## Exercise material
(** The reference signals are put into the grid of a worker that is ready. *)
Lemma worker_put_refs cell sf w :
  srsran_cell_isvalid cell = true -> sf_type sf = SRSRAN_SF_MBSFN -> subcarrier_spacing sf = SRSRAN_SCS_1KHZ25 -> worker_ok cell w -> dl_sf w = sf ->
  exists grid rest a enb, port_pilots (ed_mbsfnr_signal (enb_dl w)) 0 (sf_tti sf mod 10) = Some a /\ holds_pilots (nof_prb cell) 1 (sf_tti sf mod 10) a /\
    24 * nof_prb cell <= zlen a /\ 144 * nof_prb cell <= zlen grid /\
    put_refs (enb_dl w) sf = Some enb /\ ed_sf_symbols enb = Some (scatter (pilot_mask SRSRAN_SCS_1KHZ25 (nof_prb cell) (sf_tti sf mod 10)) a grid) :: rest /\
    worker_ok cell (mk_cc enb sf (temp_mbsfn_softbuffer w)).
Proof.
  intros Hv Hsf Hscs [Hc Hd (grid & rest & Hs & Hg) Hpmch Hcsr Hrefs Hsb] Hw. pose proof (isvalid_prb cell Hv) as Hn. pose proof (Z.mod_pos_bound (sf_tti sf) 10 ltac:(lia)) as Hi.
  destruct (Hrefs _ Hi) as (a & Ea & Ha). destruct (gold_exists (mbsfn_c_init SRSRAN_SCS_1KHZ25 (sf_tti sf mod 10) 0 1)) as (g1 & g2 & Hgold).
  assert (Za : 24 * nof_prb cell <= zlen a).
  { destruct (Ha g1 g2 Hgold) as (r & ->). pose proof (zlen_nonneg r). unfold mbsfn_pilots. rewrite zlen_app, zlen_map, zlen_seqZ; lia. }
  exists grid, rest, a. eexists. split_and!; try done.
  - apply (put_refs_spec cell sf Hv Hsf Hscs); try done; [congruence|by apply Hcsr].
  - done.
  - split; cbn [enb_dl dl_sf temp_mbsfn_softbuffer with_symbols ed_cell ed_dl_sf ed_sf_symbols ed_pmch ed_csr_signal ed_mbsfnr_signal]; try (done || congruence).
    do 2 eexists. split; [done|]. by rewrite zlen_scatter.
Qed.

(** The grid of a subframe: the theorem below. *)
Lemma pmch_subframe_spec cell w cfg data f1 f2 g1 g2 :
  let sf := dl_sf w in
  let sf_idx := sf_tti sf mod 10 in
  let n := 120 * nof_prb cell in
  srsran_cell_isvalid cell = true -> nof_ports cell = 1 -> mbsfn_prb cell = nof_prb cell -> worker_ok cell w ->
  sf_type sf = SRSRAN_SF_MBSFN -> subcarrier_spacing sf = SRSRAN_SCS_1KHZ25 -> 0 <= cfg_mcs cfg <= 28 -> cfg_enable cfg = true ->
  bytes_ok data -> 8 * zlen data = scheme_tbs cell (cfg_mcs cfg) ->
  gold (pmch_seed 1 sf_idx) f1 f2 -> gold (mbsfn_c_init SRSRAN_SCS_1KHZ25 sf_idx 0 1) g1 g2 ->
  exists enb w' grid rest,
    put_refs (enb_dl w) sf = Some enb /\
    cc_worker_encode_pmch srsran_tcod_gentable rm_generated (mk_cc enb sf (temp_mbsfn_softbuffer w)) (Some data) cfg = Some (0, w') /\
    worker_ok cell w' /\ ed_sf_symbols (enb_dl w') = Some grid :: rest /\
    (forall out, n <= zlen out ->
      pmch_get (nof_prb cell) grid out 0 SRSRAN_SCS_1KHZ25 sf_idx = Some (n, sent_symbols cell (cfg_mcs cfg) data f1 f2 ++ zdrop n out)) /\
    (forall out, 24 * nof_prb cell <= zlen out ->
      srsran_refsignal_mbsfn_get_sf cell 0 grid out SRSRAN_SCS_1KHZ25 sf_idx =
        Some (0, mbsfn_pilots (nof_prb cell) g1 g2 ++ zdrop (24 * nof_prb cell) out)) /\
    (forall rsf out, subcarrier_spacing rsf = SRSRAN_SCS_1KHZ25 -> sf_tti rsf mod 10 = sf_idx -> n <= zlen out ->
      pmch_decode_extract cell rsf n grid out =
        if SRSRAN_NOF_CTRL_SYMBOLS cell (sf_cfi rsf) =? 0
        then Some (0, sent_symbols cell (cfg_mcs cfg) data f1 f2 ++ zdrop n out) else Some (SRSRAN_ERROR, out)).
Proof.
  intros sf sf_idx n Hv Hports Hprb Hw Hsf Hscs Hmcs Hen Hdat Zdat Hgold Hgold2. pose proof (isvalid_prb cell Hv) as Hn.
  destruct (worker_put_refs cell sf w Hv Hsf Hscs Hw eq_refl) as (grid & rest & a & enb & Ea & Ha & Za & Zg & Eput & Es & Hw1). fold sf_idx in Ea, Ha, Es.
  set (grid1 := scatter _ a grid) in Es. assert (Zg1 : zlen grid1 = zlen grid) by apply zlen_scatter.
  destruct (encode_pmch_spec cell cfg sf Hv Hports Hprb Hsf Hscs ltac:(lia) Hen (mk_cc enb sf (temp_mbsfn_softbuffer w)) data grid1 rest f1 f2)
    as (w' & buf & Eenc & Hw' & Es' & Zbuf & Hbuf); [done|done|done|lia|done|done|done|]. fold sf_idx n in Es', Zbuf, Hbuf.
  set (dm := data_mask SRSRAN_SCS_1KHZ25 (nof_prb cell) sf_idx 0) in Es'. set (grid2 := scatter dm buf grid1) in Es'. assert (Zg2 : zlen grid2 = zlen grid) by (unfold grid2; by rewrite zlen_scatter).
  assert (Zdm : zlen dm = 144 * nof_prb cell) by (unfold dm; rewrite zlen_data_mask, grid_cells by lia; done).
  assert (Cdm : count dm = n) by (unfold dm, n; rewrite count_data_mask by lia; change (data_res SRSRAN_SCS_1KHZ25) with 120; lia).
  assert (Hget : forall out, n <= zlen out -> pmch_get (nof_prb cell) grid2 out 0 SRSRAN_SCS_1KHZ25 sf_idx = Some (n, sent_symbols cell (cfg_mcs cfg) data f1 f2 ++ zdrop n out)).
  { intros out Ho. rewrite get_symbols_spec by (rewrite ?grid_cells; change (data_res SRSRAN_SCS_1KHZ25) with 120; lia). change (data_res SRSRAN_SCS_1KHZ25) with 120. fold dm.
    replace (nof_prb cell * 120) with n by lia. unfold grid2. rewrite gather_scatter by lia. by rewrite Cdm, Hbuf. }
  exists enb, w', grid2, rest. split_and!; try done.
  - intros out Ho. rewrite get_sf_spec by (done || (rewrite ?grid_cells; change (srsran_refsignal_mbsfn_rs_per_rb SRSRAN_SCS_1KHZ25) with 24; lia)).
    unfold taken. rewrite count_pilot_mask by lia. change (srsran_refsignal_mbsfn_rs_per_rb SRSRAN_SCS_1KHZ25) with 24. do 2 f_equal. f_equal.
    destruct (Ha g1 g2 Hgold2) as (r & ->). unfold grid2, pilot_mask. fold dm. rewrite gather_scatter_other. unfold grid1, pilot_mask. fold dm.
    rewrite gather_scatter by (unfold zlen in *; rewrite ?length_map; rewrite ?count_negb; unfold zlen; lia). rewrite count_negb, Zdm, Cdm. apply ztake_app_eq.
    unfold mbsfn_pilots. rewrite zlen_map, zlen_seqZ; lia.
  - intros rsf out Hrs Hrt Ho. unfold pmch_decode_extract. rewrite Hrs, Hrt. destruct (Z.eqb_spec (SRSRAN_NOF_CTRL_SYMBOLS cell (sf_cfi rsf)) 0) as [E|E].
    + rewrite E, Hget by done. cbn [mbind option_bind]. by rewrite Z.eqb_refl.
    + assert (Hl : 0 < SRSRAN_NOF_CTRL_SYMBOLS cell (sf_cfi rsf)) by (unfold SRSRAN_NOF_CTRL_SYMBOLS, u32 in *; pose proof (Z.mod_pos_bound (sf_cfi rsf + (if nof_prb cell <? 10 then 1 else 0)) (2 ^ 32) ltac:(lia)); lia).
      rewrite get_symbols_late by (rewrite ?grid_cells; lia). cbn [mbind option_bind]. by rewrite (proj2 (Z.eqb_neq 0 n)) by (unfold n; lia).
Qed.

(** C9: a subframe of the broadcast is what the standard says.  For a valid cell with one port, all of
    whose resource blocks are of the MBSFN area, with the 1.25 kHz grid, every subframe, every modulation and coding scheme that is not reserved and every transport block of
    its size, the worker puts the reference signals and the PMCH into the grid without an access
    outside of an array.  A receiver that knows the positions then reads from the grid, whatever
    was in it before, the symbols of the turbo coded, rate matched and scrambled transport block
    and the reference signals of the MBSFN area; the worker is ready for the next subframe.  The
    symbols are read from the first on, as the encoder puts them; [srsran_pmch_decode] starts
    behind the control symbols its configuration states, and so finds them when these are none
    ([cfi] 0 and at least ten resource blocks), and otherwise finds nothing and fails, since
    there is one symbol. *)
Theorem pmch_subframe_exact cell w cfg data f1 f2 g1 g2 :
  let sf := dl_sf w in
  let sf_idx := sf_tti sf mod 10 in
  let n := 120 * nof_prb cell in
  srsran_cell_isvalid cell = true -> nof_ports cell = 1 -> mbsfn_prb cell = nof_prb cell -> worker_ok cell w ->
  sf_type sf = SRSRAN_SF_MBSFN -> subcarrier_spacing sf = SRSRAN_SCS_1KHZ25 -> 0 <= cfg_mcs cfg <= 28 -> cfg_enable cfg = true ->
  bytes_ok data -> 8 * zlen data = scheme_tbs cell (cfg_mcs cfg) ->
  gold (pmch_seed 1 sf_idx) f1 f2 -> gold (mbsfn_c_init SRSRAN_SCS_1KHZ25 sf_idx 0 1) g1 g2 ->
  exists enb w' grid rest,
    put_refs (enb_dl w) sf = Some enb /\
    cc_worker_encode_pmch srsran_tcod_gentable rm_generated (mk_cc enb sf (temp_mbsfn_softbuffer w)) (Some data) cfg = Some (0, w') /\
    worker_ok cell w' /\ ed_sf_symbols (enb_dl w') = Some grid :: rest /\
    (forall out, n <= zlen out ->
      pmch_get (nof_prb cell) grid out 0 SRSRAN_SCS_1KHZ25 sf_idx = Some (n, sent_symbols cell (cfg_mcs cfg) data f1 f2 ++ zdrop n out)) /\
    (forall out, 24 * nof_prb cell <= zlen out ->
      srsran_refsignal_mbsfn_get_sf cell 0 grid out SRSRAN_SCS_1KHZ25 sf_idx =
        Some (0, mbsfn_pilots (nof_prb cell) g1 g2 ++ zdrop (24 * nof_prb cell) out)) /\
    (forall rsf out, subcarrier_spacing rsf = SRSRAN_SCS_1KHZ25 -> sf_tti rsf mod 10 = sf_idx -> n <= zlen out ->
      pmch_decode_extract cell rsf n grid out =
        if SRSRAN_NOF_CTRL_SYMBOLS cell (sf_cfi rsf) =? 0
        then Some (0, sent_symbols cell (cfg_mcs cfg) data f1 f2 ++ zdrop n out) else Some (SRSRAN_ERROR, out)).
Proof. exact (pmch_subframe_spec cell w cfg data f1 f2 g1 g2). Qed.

## Task item
What is needed is every line from the data above that includes the string "mbind", copied out.

## Response box
    + rewrite E, Hget by done. cbn [mbind option_bind]. by rewrite Z.eqb_refl.
      rewrite get_symbols_late by (rewrite ?grid_cells; lia). cbn [mbind option_bind]. by rewrite (proj2 (Z.eqb_neq 0 n)) by (unfold n; lia).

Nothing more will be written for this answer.